Pre and post control sample (SK enriched group). Image (left) depicts the pre-condition of a typical SK enriched control sample (from sample no. 1). Image (right) depicts the sample following 20 minutes of pulsated fluid only showing only minor changes.

Figure 8

Pre and post LFVP treated samples (SK enriched group). Images (left) depict the pre-condition of three SK enriched LFVP samples (images, top to bottom taken from sample no.’s 6, 11 and 15 respectively). Images (right) depict the samples following 20 minutes of pulsated fluid coordinated with “diastolic” timed LFVP. Note the obvious decrease in clot size and development of substantial clot length fluid channels within the catheter segment.

Figure 9

Post SK treated clot constituent mixing (Control vs. LFVP sample). Image (left) shows the typical (and again absent) degree of post treatment dissolved clot constituent mixing into the connecting line in a SK enriched control sample (from sample no. 1). Image (right) shows the comparatively pronounced mixing observed during an SK enriched LFVP application (from sample no. 15).
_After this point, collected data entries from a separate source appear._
(** A database without the tombstones a compaction takes, and with a record of it. *)
Lemma drop_tombstones_get f v safe db paths record : oldPaths (tombs v) safe = paths -> db_wf db ->
  BadgerFolder.badger.stored db f v -> BadgerFolder.badger.indexed db f v ->
  let db' := kv_set (key_string (KCompaction f 0)) (DocCompaction record) (foldl (fun db rel => kv_delete (badgerTombstoneKey f rel) db) db paths) in
  db_wf db' /\ BadgerFolder.badger.stored db' f (compacted v safe) /\ BadgerFolder.badger.indexed db' f (compacted v safe) /\
  (forall k, (forall p, k <> KTombstone f p) -> k <> KCompaction f 0 -> get db' k = get db k) /\
  get db' (KCompaction f 0) = Some (DocCompaction record).
Proof.
  intros <- W S I db'.
  assert (forall k, k <> KCompaction f 0 -> get db' k = if decide (k ∈ KTombstone f <$> oldPaths (tombs v) safe) then None else get db k) as Hg.
  { intros k Hk. unfold db'. rewrite get_set, decide_False by congruence. apply get_drop_tombstones. }
  assert (forall k, (forall p, k <> KTombstone f p) -> k <> KCompaction f 0 -> get db' k = get db k) as Hother.
  { intros k Hk Hc. rewrite Hg, decide_False; [done| |done]. intros (p & -> & _)%list_elem_of_fmap. by destruct (Hk p). }
  split; [apply set_wf; [by apply drop_tombstones_wf|done]|]. split; [|split; [|split; [done|]]].
  - by apply (compacted_stored db).
  - intros p. apply (BadgerFolder.badger.indexed_at_same db _ f v); [|done|apply I]. intros size hash i. by apply Hother.
  - unfold db'. by rewrite get_set, decide_True.
Qed.

Section compaction.
Context (sha256 : bytes -> bytes) (marshal : Manifest -> string).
Note the relative faintness of red color in the LFVP SK treated sample which we attributed to a lytic induced dissipation effect.

Figure 10

Post SK treated clot morphology (Control vs. LFVP samples). Images (left) show the post condition of a pair of SK enriched control clots following 20 minutes of pulsated fluid only (top to bottom from sample no. 4 and 1 respectively). Images (right) show the post condition of a pair of SK enriched LFVP treated clots (top to bottom from sample no. 7 and 11 respectively). Note the relatively smooth surface of the control clots in comparison to the much more eroded appearance of the vibrated clots which are held intact by tiny strands.

Figure 11

Images of SK enriched LFVP treated sample no. 9 yielding clot mobilization. Image (upper left) depicts the clot’s pre-condition with SK administered 2.5 cm from the clot interface (mixing score graded 0). Image (upper right) depicts the catheter segment following 20 minutes of “diastolic” timed LFVP. In this sample the clot migrated proximally and is hidden within the catheter’s blue connecting tip. Image (middle left) shows dissolved clot constituent mixing up into the connecting line (mixing score graded 6, Relative Mixing Score therefore +6). Image (middle right) shows the clot after being flowed back to its original position. Image (bottom) shows the collected clot sample which had not fragmented.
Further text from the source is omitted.